In this regard, they found what they were looking for in the abdominal corset (Gastrotricha), as these also have a three-sided symmetrical suction pharynx. However, it has not been possible to support such a special position of the belly curls in molecular biology. The similar shape of the suction pharynx is also not a convincing feature, since it can be explained functionally, i.e. it could be a convergence instead of a homology . For this reason, special cuticle features of the abdominal curls were recently pointed out in order to be able to hold onto the hypothesis of a close relationship to the molting animals for the time being.
Since the belly parsnips are unsegmented, the question of the origin of the segmented arthropods (and, associated with them, the colobus and tardigrade) remains unanswered.
- Anna Marie A. Aguinaldo, James M. Turbeville, Lawrence S. Linford, Maria C. Rivera, James R. Garey, Rudolf A. Raff, James A. Lake: Evidence for a clade of nematodes, arthropods and other moulting animals. In: Nature. 387, 1997, pp. 489-493, doi : 10.1038 / 387489a0 .
- Claus Nielsen: Proposing a solution to the Articulata-Ecdysozoa controversy. In: Zoologica Scripta. 32, No. 5, 2003, pp. 475-482, doi : 10.1046 / j.1463-6409.2003.00122.x .
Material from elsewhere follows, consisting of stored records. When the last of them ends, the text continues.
(* ===== verification/Steering.v ===== *)
(** * Steering of received flows: src/src/vma/dev/rfs.cpp, ring_slave.cpp

    A ring hands a received packet to the sockets ("sinks") that are attached to
    the packet's flow.  An [rfs] object holds the sinks of one flow and the rule
    that makes the adapter send the flow's packets to the ring.  When several
    flows share one rule (TCP flows of a local port with [tcp_3t_rules], multicast
    groups with [eth_mc_l2_only_rules] or on InfiniBand) a "filter" counts the
    users of the rule, and the rule is created for the first and destroyed with
    the last of them.

    The three maps from keys to [rfs] objects are hash tables (a finite map, as
    HashMap shows); they are one map here, whose key says which of them is meant,
    and so are the two maps of filters.  An [rfs] is in one map only, so it is a
    value.  [hw] is what the adapter holds: the rules by their handles.  Whether
    the adapter accepts a new rule and destroys an old one are parameters.
    [attach_flow] drops the ring's lock while it builds a new [rfs]: it is two
    steps, [attach_begin] and [attach_end]. *)

From S2P Require Import Prelude Match.

Local Open Scope Z_scope.

Module Steering.

#[local] Existing Instance Match.protocol_eq_dec.

(** ** Flows: proto/flow_tuple.h *)

Record flow_tuple := FlowTuple {
  m_dst_ip : Z;                        (* addresses and ports in network byte order *)
  m_src_ip : Z;
  m_dst_port : Z;
  m_src_port : Z;
  m_protocol : Match.in_protocol_t
}.

Definition IN_MULTICAST_N (a : Z) : bool := bool_decide (Z.land a (htonl 0xf0000000) = htonl 0xe0000000).

Definition is_tcp (t : flow_tuple) : bool := bool_decide (m_protocol t = Match.PROTO_TCP).
Definition is_udp_uc (t : flow_tuple) : bool :=
  bool_decide (m_protocol t = Match.PROTO_UDP) && negb (IN_MULTICAST_N (m_dst_ip t)).
Definition is_udp_mc (t : flow_tuple) : bool :=
  bool_decide (m_protocol t = Match.PROTO_UDP) && IN_MULTICAST_N (m_dst_ip t).
Definition is_5_tuple (t : flow_tuple) : bool := bool_decide (m_src_ip t <> 0) && bool_decide (m_src_port t <> 0).
Definition is_3_tuple (t : flow_tuple) : bool := bool_decide (m_src_ip t = 0) && bool_decide (m_src_port t = 0).

(** The keys of [m_flow_udp_uc_map], [m_flow_udp_mc_map] and [m_flow_tcp_map]. *)
Inductive flow_key :=
  | Udp_uc (dst_ip dst_port : Z)
  | Udp_mc (dst_ip dst_port : Z)
  | Tcp (dst_ip src_ip dst_port src_port : Z).
(* ===== verification/RingRx.v ===== *)
(** * The receive path of a ring: src/src/vma/dev/ring_slave.cpp

    [rx_process_buffer] takes every buffer the adapter has filled: it checks the
    headers, reassembles fragments (IpFrag), verifies checksums where the adapter
    has not (Checksum), finds the flow (Steering) and hands the packet to the
    flow's sinks; a packet with a flow tag goes to the socket of the tag at once.

    A buffer is the list of its bytes; length and chaining of buffers are those
    of the reassembly's store.  [UB] is a read outside of a buffer. *)

From S2P Require Import Prelude IpFrag Match Checksum Steering.

Local Open Scope Z_scope.

Module RingRx.

Import Checksum(res, Ret, UB, Loops, res_bind, res_ret).
#[local] Existing Instance Steering.transport_eq_dec.

Definition ETH_HDR_LEN : Z := 14.
Definition ETH_VLAN_HDR_LEN : Z := 18.
Definition GRH_HDR_LEN : Z := 40.
Definition IPOIB_HDR_LEN : Z := 4.
Definition IPOIB_HEADER : Z := 0x08000000.
Definition ETH_P_IP : Z := 0x0800.
Definition ETH_P_8021Q : Z := 0x8100.
Definition VLAN_VID_MASK : Z := 0xfff.
Definition IPV4_VERSION : Z := 4.
Definition IPPROTO_IGMP : Z := 2.
Definition sizeof_iphdr : Z := 20.
Definition sizeof_udphdr : Z := 8.
Definition sizeof_tcphdr : Z := 20.

(** ** Memory *)

Definition rd8 (m : list Z) (i : Z) : res Z := match m !! Z.to_nat i with Some b => Ret b | None => UB end.
Definition rd16 (m : list Z) (i : Z) : res Z := b0 ← rd8 m i; b1 ← rd8 m (i + 1); Ret (b0 + Z.shiftl b1 8).
Definition rd32 (m : list Z) (i : Z) : res Z := w0 ← rd16 m i; w1 ← rd16 m (i + 2); Ret (w0 + Z.shiftl w1 16).

(** The part of [mem_buf_desc_t] that is not in the reassembly's store;
    [iov_base] is an offset. *)
Record rx_desc := Desc {
  mem : list Z;
  flow_tag_id : Z;
  is_sw_csum_need : bool;
  iov_base : Z;
  iov_len : Z;
  n_frags : Z
}.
- Andreas Schmidt-Rhaesa, Thomas Bartolomaeus, Christian Lemburg, Ulrich Ehlers, James R. Garey: The position of the Arthropoda in the phylogenetic system. In: Journal of Morphology. 238, No. 3, 1998, pp. 263-285, doi : 10.1002 / (SICI) 1097-4687 (199812) 238: 3 <263 :: AID-JMOR1> 3.0.CO; 2-L .
- Introduction to the Ecdysozoa on ucmp.berkeley.edu (English)
- Anna Marie A. Aguinaldo et al. a .: Evidence for a clade of nematodes, arthropods and other moulting animals. In: Nature . 387, 1997, pp. 489-493 ( doi : 10.1038 / 387489a0 ).
- IB Rogozin, YI Wolf, L. Carmel, EV Koonin (2007): Ecdysozoan clade rejected by genome-wide analysis of rare amino acid replacements. Molecular Biology and Evolution 24: 1080-1090. doi : 10.1093 / molbev / msm029 .
- JE Blair, K. Ikeo, T. Gojobori, SB Hedges (2002): The evolutionary position of nematodes. BMC Evolutionary Biology 2: 7. doi : 10.1186 / 1471-2148-2-7 .
- Partho Sarothi Ray & Paul L. Fox (2014): Origin and Evolution of Glutamyl-prolyl tRNA Synthetase WHEP Domains Reveal evolutionary Relationships within Holozoa. PLoS ONE 9 (6): e98493. doi : 10.1371 / journal.pone.0098493 .
- Claus Nielsen: Proposing a solution to the Articulata-ecdysozoan controversy. In: Zoologica Scripta. 32, No. 5, 2003, pp. 475-482 ( doi : 10.1046 / j.1463-6409.2003.00122.x ).
- Andreas Schmidt-Rhaesa u. a .: The position of the Arthropoda in the phylogenetic system. In: Journal of Morphology . 238, No. 3, 1998, pp. 263-285 ( doi : 10.1002 / (SICI) 1097-4687 (199812) 238: 3 <263 :: AID-JMOR1> 3.0.CO; 2-L ).